(Collected data)
>>>>>

(** * midi-rnn: the event codec and the streaming corpus pool

    A shallow embedding of the utility functions and of the training loop of
    the notebook [midi-rnn.ipynb]:

    - [load_midi_file]     MIDI messages to fixed-width 5-byte records,
                           bit-expanded to rows of 40 bits;
    - [create_midi_track]  rows of 40 bits back to MIDI messages;
    - [is_midi_0]          the format filter;
    - [extract_samples]    window extraction with augmentation, over a store
                           of numpy buffers (views share their buffer);
    - the training loop    stream choice, exhaustion, rotation, commit;
    - the generation cell  the network fed with its own output, through a
                           view of the current stream.

    Conventions.  The times that [load_midi_file] stores and that
    [create_midi_track] reads are IEEE 754 numbers ([SpecFloat]): doubles
    for Python floats, binary32 for [np.float32].  The scalars of the
    arrays that the training loop and the generation cell work on (noise,
    the float copies of the bit rows, the outputs of the network) are exact
    rationals [Q].  Python exceptions are values of [exn]; a computation
    is an [outcome].  The libraries the notebook calls ([mido], the
    summation of [np.mean], the random generator, the network) are section
    variables or explicit arguments. *)

From Stdlib Require Import ZArith QArith Qround Qabs Lia ZifyNat Bool String SpecFloat.
From stdpp Require Import base option list gmap.

Local Open Scope Z_scope.

(* ===================================================================== *)
(** * Part I: the embedding                                               *)
(* ===================================================================== *)

(** ** Exceptions and outcomes *)

Inductive exn : Type :=
| ValueError
| IndexError
| AxisError
| NameError
| IOError
| EOFError
| KeyError
| OverflowError.

(** [Looping] is not an exception: it marks a [while] loop that was still
    running when the finite list of random draws it is given ran out. *)
Inductive outcome (A : Type) : Type :=
| Ret (a : A)
| Raise (e : exn)
| Looping.
Arguments Ret {A} a.
Arguments Raise {A} e.
Arguments Looping {A}.

#[global] Instance outcome_ret : MRet outcome := fun A a => Ret a.
#[global] Instance outcome_bind : MBind outcome := fun A B k m =>
  match m with
  | Ret a => k a
  | Raise e => Raise e
  | Looping => Looping
  end.

(** [try: body  except Exception: handler]. *)
Definition try_except {A} (body : outcome A) (handler : exn -> outcome A) : outcome A :=
  match body with
  | Ret a => Ret a
  | Raise e => handler e
  | Looping => Looping
  end.

(** [l[i]] for a non-negative index: [IndexError] out of range. *)
Definition getitem {A} (l : list A) (i : nat) : outcome A :=
  match l !! i with
  | Some a => Ret a
  | None => Raise IndexError
  end.

(** ** numpy scalars and bit packing *)

(** Conversion to dtype ['B'] (uint8); the identity on byte values. *)
Definition as_uint8 (v : Z) : Z := v mod 256.

(** The eight bits of one byte, most significant first. *)
Definition byte_bits (v : Z) : list Z :=
  map (fun i => Z.b2z (Z.testbit (as_uint8 v) i)) [7; 6; 5; 4; 3; 2; 1; 0].

(** [np.unpackbits(a, axis=1)] on one row of bytes. *)
Definition np_unpackbits (row : list Z) : list Z := flat_map byte_bits row.

(** A group of at most eight entries packed into one byte, most significant
    first; a non-zero entry counts as 1, a short group is padded with 0. *)
Definition pack8 (bits : list Z) : Z :=
  fold_left (fun acc b => 2 * acc + (if b =? 0 then 0 else 1))
            (take 8 (bits ++ replicate 8 0)) 0.

Fixpoint packbits_groups (n : nat) (bits : list Z) : list Z :=
  match n, bits with
  | _, [] => []
  | O, _ :: _ => []
  | S k, _ :: _ => pack8 (take 8 bits) :: packbits_groups k (drop 8 bits)
  end.

(** [np.packbits(a, axis=0)] on a one-dimensional array. *)
Definition np_packbits (bits : list Z) : list Z := packbits_groups (length bits) bits.

(** [int(np.round(q))]: to the nearest integer, halves to the even one. *)
Definition np_round (q : Q) : Z :=
  let f := Qfloor q in
  match Qcompare (q - inject_Z f) (1 # 2) with
  | Lt => f
  | Gt => f + 1
  | Eq => if Z.even f then f else f + 1
  end.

<<<<<

EXERCISE AIM: Exactly the lines above from the one with "to MIDI messages;" to the one with "arrays that the", both included, are to be quoted; leave the rest out.

ANSWER TO THIS TASK:
    - [create_midi_track]  rows of 40 bits back to MIDI messages;
    - [is_midi_0]          the format filter;
    - [extract_samples]    window extraction with augmentation, over a store
                           of numpy buffers (views share their buffer);
    - the training loop    stream choice, exhaustion, rotation, commit;
    - the generation cell  the network fed with its own output, through a
                           view of the current stream.

    Conventions.  The times that [load_midi_file] stores and that
    [create_midi_track] reads are IEEE 754 numbers ([SpecFloat]): doubles
    for Python floats, binary32 for [np.float32].  The scalars of the
    arrays that the training loop and the generation cell work on (noise,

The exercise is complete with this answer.